(** [c.rlike("^R$")] for a pattern anchored at both ends: Java's [find]
    then succeeds exactly on a match of the whole text.  ([$] also
    matches before a final line terminator, but for a pattern ending in
    [[^@]+] that terminator can be absorbed by the last class, so the
    same texts are accepted.) *)
Definition rlike (c : Column) (anchored : regex) : Column :=
  {| source := source c;
     eval := fun v =>
       match eval c v with
       | VStr s => VBool (matches anchored (chars s))
       | _ => VNull
       end |}.

(** [regexp_extract(c, "x(G)", 1)] for a pattern made of one leading
    character followed by the group: group 1 is the match without its
    first character.  The first match is the leftmost one; for a greedy
    class repetition in last position it is the longest one there.  No
    match gives the empty string. *)
Definition regexp_extract_tail (c : Column) (pattern : regex) : Column :=
  {| source := source c;
     eval := fun v =>
       match eval c v with
       | VStr s =>
           match find pattern (chars s) with
           | Some (_ :: g) => VStr (text g)
           | _ => VStr EmptyString
           end
       | _ => VNull
       end |}.

(** *** String to integer ([UTF8String.toInt] / [toLong]) *)

(** The bytes trimmed from both ends before the digits are read: the
    white space and the ISO control characters, which among bytes are
    the codes up to 32 and 127 (a byte from 128 on is a negative number
    to Java, neither white space nor control). *)
Definition is_space (c : ascii) : bool :=
  ((nat_of_ascii c <=? 32) || (nat_of_ascii c =? 127))%nat.

Definition digit_of (c : ascii) : option Z :=
  let n := nat_of_ascii c in
  if ((48 <=? n) && (n <=? 57))%nat then Some (Z.of_nat n - 48) else None.

Definition is_digit (c : ascii) : bool :=
  match digit_of c with Some _ => true | None => false end.

Fixpoint drop_while (p : ascii -> bool) (w : word) : word :=
  match w with
  | [] => []
  | c :: w' => if p c then drop_while p w' else w
  end.

Definition trim (w : word) : word :=
  rev (drop_while is_space (rev (drop_while is_space w))).

(** Two's complement wrap-around of a [bits]-bit signed integer. *)
Definition wrap (bits : Z) (z : Z) : Z :=
  (z + 2 ^ (bits - 1)) mod 2 ^ bits - 2 ^ (bits - 1).

Definition min_value (bits : Z) : Z := - 2 ^ (bits - 1).

(** The digit loop.  The result is accumulated as a negative number so
    that the minimum value can be read; it stops at the decimal
    separator and returns what follows it. *)
Fixpoint int_part (bits : Z) (acc : Z) (w : word) : option (Z * word) :=
  match w with
  | [] => Some (acc, [])
  | c :: w' =>
      if Ascii.eqb c "." then Some (acc, w')
      else
        match digit_of c with
        | None => None
        | Some d =>
            if acc <? Z.quot (min_value bits) 10 then None
            else
              let acc' := wrap bits (acc * 10 - d) in
              if acc' >? 0 then None else int_part bits acc' w'
        end
  end.

Definition to_integral (bits : Z) (s : string) : option Z :=
  match trim (chars s) with
  | [] => None
  | b :: rest =>
      let negative := Ascii.eqb b "-" in
      let signed := negative || Ascii.eqb b "+" in
      match signed, rest with
      | true, [] => None
      | _, _ =>
          match int_part bits 0 (if signed then rest else b :: rest) with
          | None => None
          | Some (acc, fraction) =>
              if forallb is_digit fraction then
                if negative then Some acc
                else
                  let r := wrap bits (- acc) in
                  if r <? 0 then None else Some r
              else None
          end
      end
  end.

(** [c.cast("int")] in legacy mode: text that does not read as a 32-bit
    integer becomes null; nothing is raised. *)
Definition cast_int (c : Column) : Column :=
  {| source := source c;
     eval := fun v =>
       match eval c v with
       | VStr s =>
           match to_integral 32 s with
           | Some z => VInt z
           | None => VNull
           end
       | VInt z => VInt z
       | _ => VNull
       end |}.

(** *** Dates *)

(** Proleptic Gregorian date of a day count since 1970-01-01. *)
Definition civil_from_days (days : Z) : Z * Z * Z :=
  let z := days + 719468 in
  let era := z / 146097 in
  let doe := z - era * 146097 in
  let yoe := (doe - doe / 1460 + doe / 36524 - doe / 146096) / 365 in
  let doy := doe - (365 * yoe + yoe / 4 - yoe / 100) in
  let mp := (5 * doy + 2) / 153 in
  let d := doy - (153 * mp + 2) / 5 + 1 in
  let m := if mp <? 10 then mp + 3 else mp - 9 in
  let y := yoe + era * 400 + (if m <=? 2 then 1 else 0) in
  (y, m, d).

(** Wall-clock reading of an instant in a zone [offset] seconds east of
    UTC. *)
Definition local_datetime (offset : Z) (seconds : Z) : datetime :=
  let shifted := seconds + offset in
  let '(y, m, d) := civil_from_days (shifted / 86400) in
  let sod := shifted mod 86400 in
  {| dt_year := y; dt_month := m; dt_day := d;
     dt_hour := sod / 3600; dt_minute := (sod mod 3600) / 60;
     dt_second := sod mod 60 |}.

(** The instant that [from_unixtime] renders: the seconds are turned
    into microseconds by a 64-bit multiplication, which wraps around,
    and the microseconds are read back as whole seconds, rounded down. *)
Definition instant_of_seconds (sec : Z) : Z :=
  wrap 64 (sec * 1000000) / 1000000.

(** [from_unixtime(c)]: the argument is coerced to a 64-bit integer
    (text is read by [to_integral], a fraction is dropped) and rendered
    in the session time zone, here a fixed offset [tz]. *)
Definition from_unixtime (tz : Z) (c : Column) : Column :=
  {| source := source c;
     eval := fun v =>
       match eval c v with
       | VStr s =>
           match to_integral 64 s with
           | Some sec => VTime (local_datetime tz (instant_of_seconds sec))
           | None => VNull
           end
       | _ => VNull
       end |}.

(** [to_date(c)] on timestamp text: the date part. *)
Definition to_date (c : Column) : Column :=
  {| source := source c;
     eval := fun v =>
       match eval c v with
       | VTime t => VDate (dt_year t) (dt_month t) (dt_day t)
       | _ => VNull
       end |}.

(** *** Frames *)

Definition lower (c : ascii) : ascii :=
  let n := nat_of_ascii c in
  if ((65 <=? n) && (n <=? 90))%nat then ascii_of_nat (n + 32) else c.

Definition same_name (a b : string) : bool :=
  String.eqb (text (map lower (chars a))) (text (map lower (chars b))).

Fixpoint positions (name : string) (cols : list string) (i : nat) : list nat :=
  match cols with
  | [] => []
  | c :: cs =>
      if same_name name c then i :: positions name cs (S i)
      else positions name cs (S i)
  end.

(** Resolution of a column name against a schema, as the analyzer does
    it: names are compared without regard to case; no column, or more
    than one, is an analysis error. *)
Definition resolve (cols : list string) (name : string) : result nat :=
  match positions name cols 0 with
  | [] => Raise (AnalysisException ("cannot resolve column " ++ name))
  | [i] => Ok i
  | _ => Raise (AnalysisException ("reference is ambiguous: " ++ name))
  end.

Definition cell (i : nat) (r : Row) : value := nth i r VNull.

(** [df.filter(c)]: the rows on which [c] is true (not false, not
    null), in their order. *)
Definition df_filter (c : Column) (df : DataFrame) : result DataFrame :=
  match resolve (columns df) (source c) with
  | Raise e => Raise e
  | Ok i =>
      Ok {| columns := columns df;
            rows := filter (fun r =>
                      match eval c (cell i r) with
                      | VBool true => true
                      | _ => false
                      end) (rows df) |}
  end.

Fixpoint replace_named (name : string) (cols : list string) (r : Row)
    (v : value) : Row :=
  match cols, r with
  | c :: cs, x :: xs =>
      (if same_name name c then v else x) :: replace_named name cs xs v
  | _, _ => r
  end.

(** [df.withColumn(name, c)]: a column of that name is replaced in
    place (and takes the given spelling), otherwise the new column is
    added last. *)
Definition df_withColumn (name : string) (c : Column) (df : DataFrame)
    : result DataFrame :=
  match resolve (columns df) (source c) with
  | Raise e => Raise e
  | Ok i =>
      if existsb (same_name name) (columns df) then
        Ok {| columns := map (fun k => if same_name name k then name else k)
                             (columns df);
              rows := map (fun r =>
                        replace_named name (columns df) r (eval c (cell i r)))
                        (rows df) |}
      else
        Ok {| columns := columns df ++ [name];
              rows := map (fun r => r ++ [eval c (cell i r)]) (rows df) |}
  end.

(** *** Reading a CSV file

    Why a file cannot be read: its path does not exist, which Spark
    reports as an analysis error, or the read itself fails; [msg] is the
    text of the report. *)
Inductive ReadError : Type :=
| PathNotFound (msg : string)
| ReadFailed (msg : string).

Definition read_exception (why : ReadError) : Exception :=
  match why with
  | PathNotFound msg => AnalysisException msg
  | ReadFailed msg => Py4JJavaError msg
  end.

-*-*-

- _Your instructions_
Within the material above, extract exactly the lines that start at the line containing "let m := if" and stop after the line containing "(** [from_unixtime(c)]: the", and only those.

- _Answer below_
  let m := if mp <? 10 then mp + 3 else mp - 9 in
  let y := yoe + era * 400 + (if m <=? 2 then 1 else 0) in
  (y, m, d).

(** Wall-clock reading of an instant in a zone [offset] seconds east of
    UTC. *)
Definition local_datetime (offset : Z) (seconds : Z) : datetime :=
  let shifted := seconds + offset in
  let '(y, m, d) := civil_from_days (shifted / 86400) in
  let sod := shifted mod 86400 in
  {| dt_year := y; dt_month := m; dt_day := d;
     dt_hour := sod / 3600; dt_minute := (sod mod 3600) / 60;
     dt_second := sod mod 60 |}.

(** The instant that [from_unixtime] renders: the seconds are turned
    into microseconds by a 64-bit multiplication, which wraps around,
    and the microseconds are read back as whole seconds, rounded down. *)
Definition instant_of_seconds (sec : Z) : Z :=
  wrap 64 (sec * 1000000) / 1000000.

(** [from_unixtime(c)]: the argument is coerced to a 64-bit integer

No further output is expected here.